WORK REQUIRED: Using the records below, give again exactly the lines from the line that contains "let '(r, o, ct')" through the line that contains "co_actuators_enabled o = 1%Z", both ends included, and only those.

DATA SUPPLIED:
——————

Definition adcs_slew_update `{Libm} (attitude : adcs_attitude_state_t) (target_quaternion : versor)
    (target_maximum_rate_rad_s dt_s : f32) (st : adcs_slew_state_t)
    : adcs_result_t * slew_output * adcs_slew_state_t :=
  let c := slew_config st in
  let rates := at_angular_rate_rad_s attitude in
  if (at_valid attitude =? 0)%Z || negb (isfinite dt_s) || (dt_s <=? f0)
     || negb (isfinite target_maximum_rate_rad_s) || (target_maximum_rate_rad_s <=? f0)
     || negb (adcs_values_are_finite (vec_list rates))
  then (ADCS_RESULT_INVALID_DATA, no_slew, st)
  else
    match adcs_quaternion_error_vector (at_quaternion attitude) target_quaternion with
    | (ADCS_RESULT_OK, attitude_error) =>
        let desired_rate := vec_map (fun e => attitude_rate_gain_s c * e) attitude_error in
        let effective_rate_limit := fminf (maximum_rate_rad_s c) target_maximum_rate_rad_s in
        match adcs_vector_limit desired_rate effective_rate_limit with
        | (ADCS_RESULT_OK, limited_rate, _) =>
            match update_axes limited_rate rates dt_s st with
            | (None, st) => (ADCS_RESULT_INVALID_DATA, no_slew, st)
            | (Some torque, st) =>
                match adcs_vector_limit torque (slew_maximum_torque_nm c) with
                | (ADCS_RESULT_OK, requested, limited) =>
                    let angle_error := adcs_vector_norm attitude_error in
                    let body_rate := adcs_vector_norm rates in
                    let st := st <| settled_cycles := count_settled angle_error body_rate st |> in
                    (ADCS_RESULT_OK,
                     mk_slew_output requested
                       (b2z (settled_cycles_required c <=? settled_cycles st)%Z) angle_error limited,
                     st)
                | (_, requested, limited) =>
                    (ADCS_RESULT_INVALID_DATA, mk_slew_output requested 0 f0 limited, st)
                end
            end
        | _ => (ADCS_RESULT_INVALID_DATA, no_slew, st)
        end
    | _ => (ADCS_RESULT_INVALID_DATA, no_slew, st)
    end.

(** ** [controller.c] *)

Record adcs_controller_config_t := mk_controller_config {
  cc_bdot : adcs_bdot_config_t;
  cc_slew : adcs_slew_config_t;
  cc_sun_pointing : adcs_sun_pointing_config_t;
  cc_allocator : adcs_actuator_allocator_config_t
}.

#[projections(primitive)]
Record adcs_controller_t := mk_controller {
  ct_config : adcs_controller_config_t;
  ct_bdot : adcs_bdot_state_t;
  ct_slew : adcs_slew_state_t;
  ct_previous_mode : adcs_mode_t;
  ct_initialized : Z
}.

Definition adcs_controller_init (config : adcs_controller_config_t) : adcs_controller_t :=
  mk_controller config (adcs_bdot_init (cc_bdot config)) (adcs_slew_init (cc_slew config))
    ADCS_MODE_BOOT 1.

Definition adcs_controller_reset (ct : adcs_controller_t) : adcs_controller_t :=
  ct <| ct_bdot ::= adcs_bdot_reset |> <| ct_slew ::= adcs_slew_reset |>
     <| ct_previous_mode := ADCS_MODE_BOOT |>.

Definition control_output_clear (timestamp_us : Z) : adcs_control_output_t :=
  zero_output <| co_timestamp_us := timestamp_us |>.

(** The two pointing laws: the result, the torque, the pointing error, [controller_saturated],
    [settled] and the controller. *)
Definition run_pointing_law `{Libm} (mode : adcs_mode_t) (target : option adcs_guidance_target_t)
    (sensors : adcs_sensor_packet_t) (attitude : adcs_attitude_state_t) (dt_s : f32)
    (ct : adcs_controller_t) : adcs_result_t * vec3 * f32 * Z * Z * adcs_controller_t :=
  match mode with
  | ADCS_MODE_SUN_ACQUISITION | ADCS_MODE_SUN_POINTING =>
      let '(r, torque, error, limited) :=
        adcs_sun_pointing_update (cc_sun_pointing (ct_config ct)) sensors attitude in
      (r, torque, error, limited, 0%Z, ct)
  | ADCS_MODE_SLEWING | ADCS_MODE_TARGET_POINTING | ADCS_MODE_EARTH_POINTING | ADCS_MODE_SCIENCE =>
      match target with
      | None => (ADCS_RESULT_INVALID_ARGUMENT, vec_zero, f0, 0%Z, 0%Z, ct)
      | Some target =>
          let '(r, o, slew) :=
            adcs_slew_update attitude (gt_target_quaternion target) (gt_maximum_rate_rad_s target)
              dt_s (ct_slew ct) in
          (r, so_torque o, so_pointing_error_rad o, so_was_limited o, so_is_settled o,
           ct <| ct_slew := slew |>)
      end
  | _ => (ADCS_RESULT_INVALID_ARGUMENT, vec_zero, f0, 0%Z, 0%Z, ct)
  end.

(** The reset of the laws when the mode changes. *)
Definition follow_mode (mode : adcs_mode_t) (ct : adcs_controller_t) : adcs_controller_t :=
  if decide (mode = ct_previous_mode ct) then ct
  else ct <| ct_bdot ::= adcs_bdot_reset |> <| ct_slew ::= adcs_slew_reset |>
          <| ct_previous_mode := mode |>.

Definition adcs_controller_update `{Libm} (mode : adcs_mode_t) (target : option adcs_guidance_target_t)
    (sensors : adcs_sensor_packet_t) (attitude : adcs_attitude_state_t) (dt_s : f32)
    (ct : adcs_controller_t) : adcs_result_t * adcs_control_output_t * adcs_controller_t :=
  let output := control_output_clear (sp_timestamp_us sensors) in
  let field := sp_magnetic_field_t sensors in
  if (ct_initialized ct =? 0)%Z || negb (mode_is_valid mode) || negb (isfinite dt_s) || (dt_s <=? f0)
  then (ADCS_RESULT_INVALID_ARGUMENT, output, ct)
  else
    let ct := follow_mode mode ct in
    if decide (mode = ADCS_MODE_BOOT \/ mode = ADCS_MODE_SAFE) then (ADCS_RESULT_OK, output, ct)
    else if negb (truthy (Z.land (sp_valid_mask sensors) ADCS_SENSOR_VALID_MAGNETOMETER))
    then (ADCS_RESULT_UNAVAILABLE, output, ct)
    else if decide (mode = ADCS_MODE_DETUMBLE) then
      let '(r, dipole, saturated, bdot) := adcs_bdot_update field dt_s (ct_bdot ct) in
      let ct := ct <| ct_bdot := bdot |> in
      match r with
      | ADCS_RESULT_OK =>
          (ADCS_RESULT_OK,
           output <| co_requested_dipole_a_m2 := dipole |>
                  <| co_achievable_torque_nm := adcs_vector_cross dipole field |>
                  <| co_actuators_enabled := 1%Z |> <| co_saturated := saturated |>, ct)
      | _ => (r, output, ct)
      end
    else
      let '(r, torque, error, limited, settled, ct) :=
        run_pointing_law mode target sensors attitude dt_s ct in
      let output := output <| co_pointing_error_rad := error |> in
      match r with
      | ADCS_RESULT_OK =>
          match adcs_actuator_allocate (cc_allocator (ct_config ct)) torque field with
          | (ADCS_RESULT_OK, actuator, achievable, saturated) =>
              (ADCS_RESULT_OK,
               output <| co_requested_torque_nm := torque |>
                      <| co_requested_dipole_a_m2 := mc_dipole_a_m2 actuator |>
                      <| co_achievable_torque_nm := achievable |>
                      <| co_actuators_enabled := mc_enabled actuator |>
                      <| co_saturated := b2z (truthy saturated || truthy limited) |>
                      <| co_target_settled := settled |>, ct)
          | (r, _, _, _) => (r, output, ct)
          end
      | _ => (r, output, ct)
      end.

(** The configuration of the flight software ([controller_config] of [tasks/control_task.c]). *)
Definition controller_config : adcs_controller_config_t :=
  mk_controller_config
    (mk_bdot_config (lit 30000 1) (lit 25 100) (lit 20 100) (lit 1 100) (lit 20 100))
    (mk_slew_config (lit 2 100) (mk_pid_config (lit 100 100000) f0 f0 (lit 20 100) (lit 8 1000000))
       (lit 8 1000000) (lit 8 100) (lit 5235988 100000000) (lit 8 1000) 20)
    (mk_sun_config (lit 2 100000) (lit 10 100000) (lit 2 100000) (lit 100 1) (Vec f1 f0 f0))
    (mk_allocator_config (Vec (lit 20 100) (lit 20 100) (lit 20 100)) (lit 1 1000000)).

(** ** Theorems *)

(** *** Allocation and the dispatcher *)

Definition dipole_ok (limit d : f32) : Prop := isnan d = true \/ within limit d.
Definition dipoles_ok (limit dipole : vec3) : Prop :=
  dipole_ok (v0 limit) (v0 dipole) /\ dipole_ok (v1 limit) (v1 dipole) /\ dipole_ok (v2 limit) (v2 dipole).

Lemma allocate_axis_ok limit cross squared d s :
  isfinite limit = true -> allocate_axis limit cross squared = Some (d, s) -> dipole_ok limit d.
Proof.
  unfold allocate_axis. intros Hfin H. destruct (limit <=? f0) eqn:E; [done|].
  injection H as <- _. destruct (isnan (cross / squared)) eqn:Hn.
  - left. by destruct (cross / squared).
  - right. apply clampf_within; [|done]. revert E Hfin. by destruct limit as [[]|[]| |[] ? ?].
Qed.

Lemma allocate_spec config torque field r command achievable saturated :
  adcs_actuator_allocate config torque field = (r, command, achievable, saturated) ->
  match r with
  | ADCS_RESULT_OK =>
      mc_enabled command = 1%Z /\ dipoles_ok (maximum_axis_dipole_a_m2 config) (mc_dipole_a_m2 command)
      /\ achievable = adcs_vector_cross (mc_dipole_a_m2 command) field
  | _ => command = adcs_actuator_disable /\ achievable = vec_zero
  end.
Proof.
  unfold adcs_actuator_allocate. cbv zeta. destruct (_ || _) eqn:E; [by intros; simplify_eq|].
  rewrite !orb_false_iff, !negb_false_iff in E. destruct E as ((((_ & _) & Hfin) & _) & _).
  destruct (_ || _); [by intros; simplify_eq|].
  cbn in Hfin. rewrite !andb_true_iff in Hfin. destruct Hfin as (H0 & H1 & H2 & _).
  destruct (allocate_axis (v0 _) _ _) as [[d0 s0]|] eqn:E0; [|by intros; simplify_eq].
  destruct (allocate_axis (v1 _) _ _) as [[d1 s1]|] eqn:E1; [|by intros; simplify_eq].
  destruct (allocate_axis (v2 _) _ _) as [[d2 s2]|] eqn:E2; [|by intros; simplify_eq].
  intros H. simplify_eq. split; [done|split; [|done]].
  split_and!; eauto using allocate_axis_ok.
Qed.

(** The output drives nothing. *)
Definition output_safe (o : adcs_control_output_t) : Prop :=
  co_actuators_enabled o = 0%Z /\ co_requested_dipole_a_m2 o = vec_zero
  /\ co_requested_torque_nm o = vec_zero /\ co_achievable_torque_nm o = vec_zero
  /\ co_saturated o = 0%Z /\ co_target_settled o = 0%Z.

Definition idle_mode (m : adcs_mode_t) : Prop := m = ADCS_MODE_BOOT \/ m = ADCS_MODE_SAFE.
#[export] Instance idle_mode_dec m : Decision (idle_mode m).
Proof. unfold idle_mode. apply _. Defined.

Lemma follow_mode_config mode ct : ct_config (follow_mode mode ct) = ct_config ct.
Proof. unfold follow_mode. by case_decide. Qed.

Lemma pointing_law_config `{Libm} mode target sensors attitude dt_s ct r torque error limited settled ct' :
  run_pointing_law mode target sensors attitude dt_s ct = (r, torque, error, limited, settled, ct') ->
  ct_config ct' = ct_config ct.
Proof.
  unfold run_pointing_law.
  destruct (adcs_sun_pointing_update _ _ _) as [[[? ?] ?] ?].
  destruct target as [target|]; [destruct (adcs_slew_update _ _ _ _ _) as [[? ?] ?]|];
    destruct mode; intros; simplify_eq; done.
Qed.

Lemma controller_facts `{Libm} mode target sensors attitude dt_s ct :
  let '(r, o, ct') := adcs_controller_update mode target sensors attitude dt_s ct in
  co_timestamp_us o = sp_timestamp_us sensors /\ ct_config ct' = ct_config ct
  /\ (r <> ADCS_RESULT_OK \/ idle_mode mode -> output_safe o)
  /\ (r = ADCS_RESULT_OK -> ~ idle_mode mode ->
        co_actuators_enabled o = 1%Z
        /\ co_achievable_torque_nm o
           = adcs_vector_cross (co_requested_dipole_a_m2 o) (sp_magnetic_field_t sensors)
        /\ (mode = ADCS_MODE_DETUMBLE
            \/ dipoles_ok (maximum_axis_dipole_a_m2 (cc_allocator (ct_config ct)))
                 (co_requested_dipole_a_m2 o))).
Proof.
  unfold adcs_controller_update. cbv zeta. destruct (_ || _); [by split_and!|].
  assert (forall P : Prop, (ADCS_RESULT_OK <> ADCS_RESULT_OK \/ P -> P)) as Hok by by intros P [?|?].
  pose proof (follow_mode_config mode ct) as Hf. set (ct1 := follow_mode mode ct) in *.
  destruct (decide (mode = _ \/ mode = _)) as [Hidle|Hidle]; [done|].
  destruct (negb _); [done|].
  destruct (decide (mode = ADCS_MODE_DETUMBLE)) as [->|Hd].
  - destruct (adcs_bdot_update _ _ _) as [[[r dipole] saturated] bdot]. destruct r; try done.
    split_and!; [done|done| |].
    + by intros ?%Hok.
    + intros _ _. split_and!; [done|done|by left].
  - destruct (run_pointing_law _ _ _ _ _ _) as [[[[[r torque] error] limited] settled] ct2] eqn:E.
    apply pointing_law_config in E. rewrite Hf in E.
    destruct r; try done. rewrite E.
    destruct (adcs_actuator_allocate _ _ _) as [[[r actuator] achievable] saturated] eqn:Ea.
    apply allocate_spec in Ea. destruct r; try done. destruct Ea as (He & Hdip & ->).
    split_and!; [done|done| |].
    + by intros ?%Hok.
    + intros _ _. split_and!; [done|done|by right].
Qed.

——————

OUTPUT BELOW:
  let '(r, o, ct') := adcs_controller_update mode target sensors attitude dt_s ct in
  co_timestamp_us o = sp_timestamp_us sensors /\ ct_config ct' = ct_config ct
  /\ (r <> ADCS_RESULT_OK \/ idle_mode mode -> output_safe o)
  /\ (r = ADCS_RESULT_OK -> ~ idle_mode mode ->
        co_actuators_enabled o = 1%Z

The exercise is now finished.